目前，世界范围内淡水资源的缺乏已成为一个不容忽视的问题，而农业用水量高达淡水资源的70%，淡水资源的匮乏业已成为遏制农业产量的最主要因素。因此，ABA信号通路的研究一直是植物科学领域的一大热点。ABA信号通路的研究以及ABA类似物的发现将有助于推进农作物的基因工程及抗旱、抗盐的药物发现，对于缓解我国农业用水的困境有着极为重要的意义。

原文摘要：

Structural basis for basal activity and autoactivation of abscisic acid (ABA) signaling SnRK2 kinases

Abscisic acid (ABA) is an essential hormone that controls plant growth, development, and responses to abiotic stresses. Central for ABA signaling is the ABA-mediated autoactivation of three monomeric Snf1-related kinases (SnRK2.2, -2.3, and -2.6). In the absence of ABA, SnRK2s are kept in an inactive state by forming physical complexes with type 2C protein phosphatases (PP2Cs). Upon relief of this inhibition, SnRK2 kinases can autoactivate through unknown mechanisms. Here, we report the crystal structures of full-length Arabidopsis thaliana SnRK2.3 and SnRK2.6 at 1.9- and 2.3-Å resolution, respectively. The structures, in combination with biochemical studies, reveal a two-step mechanism of intramolecular kinase activation that resembles the intermolecular activation of cyclin-dependent kinases. First, release of inhibition by PP2C allows the SnRK2s to become partially active because of an intramolecular stabilization of the catalytic domain by a conserved helix in the kinase regulatory domain. This stabilization enables SnRK2s to gain full activity by activation loop autophosphorylation. Autophosphorylation is more efficient in SnRK2.6, which has higher stability than SnRK2.3 and has well-structured activation loop phosphate acceptor sites that are positioned next to the catalytic site. Together, these data provide a structural framework that links ABA-mediated release of PP2C inhibition to activation of SnRK2 kinases.

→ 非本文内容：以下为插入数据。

(** X9. On the client [navigateTo] leaves the world as it was, whatever
    the target and the options; it makes at most one call outside the
    module, and never calls a hook of the application or sends a
    redirect. *)
Theorem navigateTo_client_footprint `{Ufo} `{Host}
    (b : Build) (to : option RawLocation)
    (options : option NavigateToOptions) (w : World) :
  side b = Client ->
  let r := navigateTo b to options w in
  final r = w
  /\ (length (events r) <= 1)%nat
  /\ Forall (fun e => match e with
                      | EvCallHook _ | EvSendRedirect _ _ _ => False
                      | _ => True
                      end) (events r).
Proof.
  intros Hs r. subst r.
  destruct (opt_open options) as [o|] eqn:Ho.
  - unfold navigateTo, import_meta_client. rewrite Ho, Hs.
    cbn. split_and!; [done | lia | by repeat constructor].
  - rewrite navigateTo_past_open by (unfold early_open; by rewrite Ho).
    destruct (passes_checks options (toPath_of (normalize_to to))) eqn:Hpass.
    + rewrite navigate_on_client by assumption.
      destruct (negb _ && processing w).
      { cbn. split_and!; [done | lia | constructor]. }
      unfold bind.
      destruct (useRouter_cases w) as [-> | (_ & _ & ->)];
        cbn [outcome final events].
      * unfold client_redirection, bind, emit, ret.
        destruct (opt_external options || hasProtocol _),
          (opt_replace options); cbn;
          (split_and!; [done | lia | by repeat constructor]).
      * cbn. split_and!; [done | lia | constructor].
    + destruct (navigate_rejected b options (normalize_to to)
                  (toPath_of (normalize_to to)) w Hpass) as [e ->].
      cbn. split_and!; [done | lia | constructor].
Qed.

Lemma navigateTo_client_footprint_witness :
  final (@navigateTo sample_ufo sample_host production
           (Some (LocString "https://example.com"))
           (Some (mkNavigateToOptions None None (Some true) None))
           sample_world)
  = sample_world.
Proof.
  exact (proj1 (@navigateTo_client_footprint sample_ufo sample_host production
                  (Some (LocString "https://example.com"))
                  (Some (mkNavigateToOptions None None (Some true) None))
                  sample_world eq_refl)).
Defined.

(** ** abortNavigation *)

(** [abortNavigation] past the development check. *)
Lemma abortNavigation_past_guard `{Host} b err w :
  process_dev b = false \/ processing w = true ->
  abortNavigation b err w =
  match given_err err with
  | None => mkRun (Return (VBool false)) w []
  | Some e =>
      if fatal (createError e) then
        if nuxtAppBound w
        then mkRun (Throw (VError (NuxtErr (createError e)))) w
               [EvShowError (createError e)]
        else mkRun (Throw unavailable) w []
      else mkRun (Throw (VError (NuxtErr (createError e)))) w []
  end.
Proof.
  intros Hmode.
  assert (nuxtAppBound w = true -> bind_app w = w) as Hw.
  { intros Hb. destruct w as [ci bd app hooks]. cbn in *.
    unfold bind_app. cbn. by rewrite Hb. }
  unfold abortNavigation.
  destruct (process_dev b) eqn:Hd.
  - destruct Hmode as [?|Hp]; [discriminate|].
    unfold bind. rewrite isProcessingMiddleware_spec.
    cbn [outcome final events ret]. rewrite Hp. cbn [negb].
    destruct (given_err err) as [e|]; [|reflexivity].
    destruct (fatal (createError e)); [|reflexivity].
    cbn [outcome final events]. unfold useNuxtApp.
    destruct (nuxtAppBound w) eqn:Hb; [|reflexivity].
    unfold callWithNuxt, showError, bind, modify, emit, throw.
    cbn [outcome final events]. by rewrite (Hw eq_refl).
  - unfold bind. cbn [outcome final events ret].
    destruct (given_err err) as [e|]; [|reflexivity].
    destruct (fatal (createError e)); [|reflexivity].
    cbn [outcome final events]. unfold useNuxtApp.
    destruct (nuxtAppBound w) eqn:Hb; [|reflexivity].
    unfold callWithNuxt, showError, bind, modify, emit, throw.
    cbn [outcome final events]. by rewrite (Hw eq_refl).
Qed.
(** ** The HLS tag decoder of [utils.py] *)

(** [decode_b64_bytes(text_in_bytes)]:
    [base64.b64decode(text_in_bytes).decode('utf-8')]. *)
Definition decode_b64_bytes (text_in_bytes : bytes) : result str :=
  let* raw := Base64.b64decode text_in_bytes in
  Utf8.decode raw.

(** ** [str] methods used by the helpers *)

Module Str.

(** [s.startswith(p)], returning what follows the prefix. *)
Fixpoint strip_prefix (p s : str) : option str :=
  match p, s with
  | [], _ => Some s
  | _ :: _, [] => None
  | x :: p', y :: s' => if x =? y then strip_prefix p' s' else None
  end.

Definition startswith (s p : str) : bool :=
  match strip_prefix p s with Some _ => true | None => false end.

(** The scan of [s.replace(old, new)] for a non-empty [old]: the text is
    read left to right; where [old] starts, [new] is written and the
    scan jumps over the occurrence ([skip] counts the characters of the
    occurrence still to be passed over); elsewhere the character is
    copied. *)
Fixpoint replace_scan (old new s : str) (skip : nat) : str :=
  match s with
  | [] => []
  | c :: s' =>
      match skip with
      | S k => replace_scan old new s' k
      | O =>
          if startswith s old
          then new ++ replace_scan old new s' (length old - 1)
          else c :: replace_scan old new s' 0
      end
  end.

(** [s.replace(old, new)]: every occurrence, no count argument.  For an
    empty [old], [new] is inserted before every character and at the
    end. *)
Definition replace (s old new : str) : str :=
  match old with
  | [] => new ++ flat_map (fun c => c :: new) s
  | _ :: _ => replace_scan old new s 0
  end.

(** [sub in s] *)
Fixpoint contains (s sub : str) : bool :=
  startswith s sub
  || match s with
     | [] => false
     | _ :: s' => contains s' sub
     end.

(** [old] occurs in [s]. *)
Definition occurs (old s : str) : Prop := exists p q, s = p ++ old ++ q.

(** In [pre ++ old ++ rest] no occurrence of [old] starts before the
    one that follows [pre]. *)
Definition first_at (old pre rest : str) : Prop :=
  forall p q,
    pre ++ old ++ rest = p ++ old ++ q -> (length pre <= length p)%nat.

(** [r] is [s] with every occurrence of [old] rewritten to [new]: the
    occurrences are taken from left to right, each one starting after
    the end of the one before. *)
Inductive replaced_all (old new : str) : str -> str -> Prop :=
  | ra_none s : ~ occurs old s -> replaced_all old new s s
  | ra_first pre rest r :
      first_at old pre rest ->
      replaced_all old new rest r ->
      replaced_all old new (pre ++ old ++ rest) (pre ++ new ++ r).

(** [s] with the first occurrence of [old] rewritten to [new] and any
    later occurrence left as it is ([s.replace(old, new, 1)]). *)
Fixpoint replace_first (s old new : str) : str :=
  if startswith s old then new ++ skipn (length old) s
  else match s with
       | [] => []
       | c :: s' => c :: replace_first s' old new
       end.

(** [c.isspace()]: the Unicode white-space characters. *)
Definition isspace (c : codepoint) : bool :=
  ((9 <=? c) && (c <=? 13)) || ((28 <=? c) && (c <=? 32))
  || (c =? 133) || (c =? 160) || (c =? 5760)
  || ((8192 <=? c) && (c <=? 8202))
  || (c =? 8232) || (c =? 8233) || (c =? 8239) || (c =? 8287)
  || (c =? 12288).

Fixpoint lstrip (s : str) : str :=
  match s with
  | c :: s' => if isspace c then lstrip s' else s
  | [] => []
  end.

Identification of a Lysosomal Pathway That Modulates Glucocorticoid Signaling and the Inflammatory Response

The antimalaria drug chloroquine has been used as an anti-inflammatory agent for treating systemic lupus erythematosus and rheumatoid arthritis. We report that chloroquine promoted the transrepression of proinflammatory cytokines by the glucocorticoid receptor (GR). In a mouse collagen-induced arthritis model, chloroquine enhanced the therapeutic effects of glucocorticoid treatment. By inhibiting lysosome function, chloroquine synergistically activated glucocorticoid signaling. Lysosomal inhibition by either bafilomycin A1 (an inhibitor of the vacuolar adenosine triphosphatase) or knockdown of transcription factor EB (TFEB, a master activator of lysosomal biogenesis) mimicked the effects of chloroquine. The abundance of the GR, as well as that of the androgen receptor and estrogen receptor, correlated with changes in lysosomal biogenesis. Thus, we showed that glucocorticoid signaling is regulated by lysosomes, which provides a mechanistic basis for treating inflammation and autoimmune diseases with a combination of glucocorticoids and lysosomal inhibitors.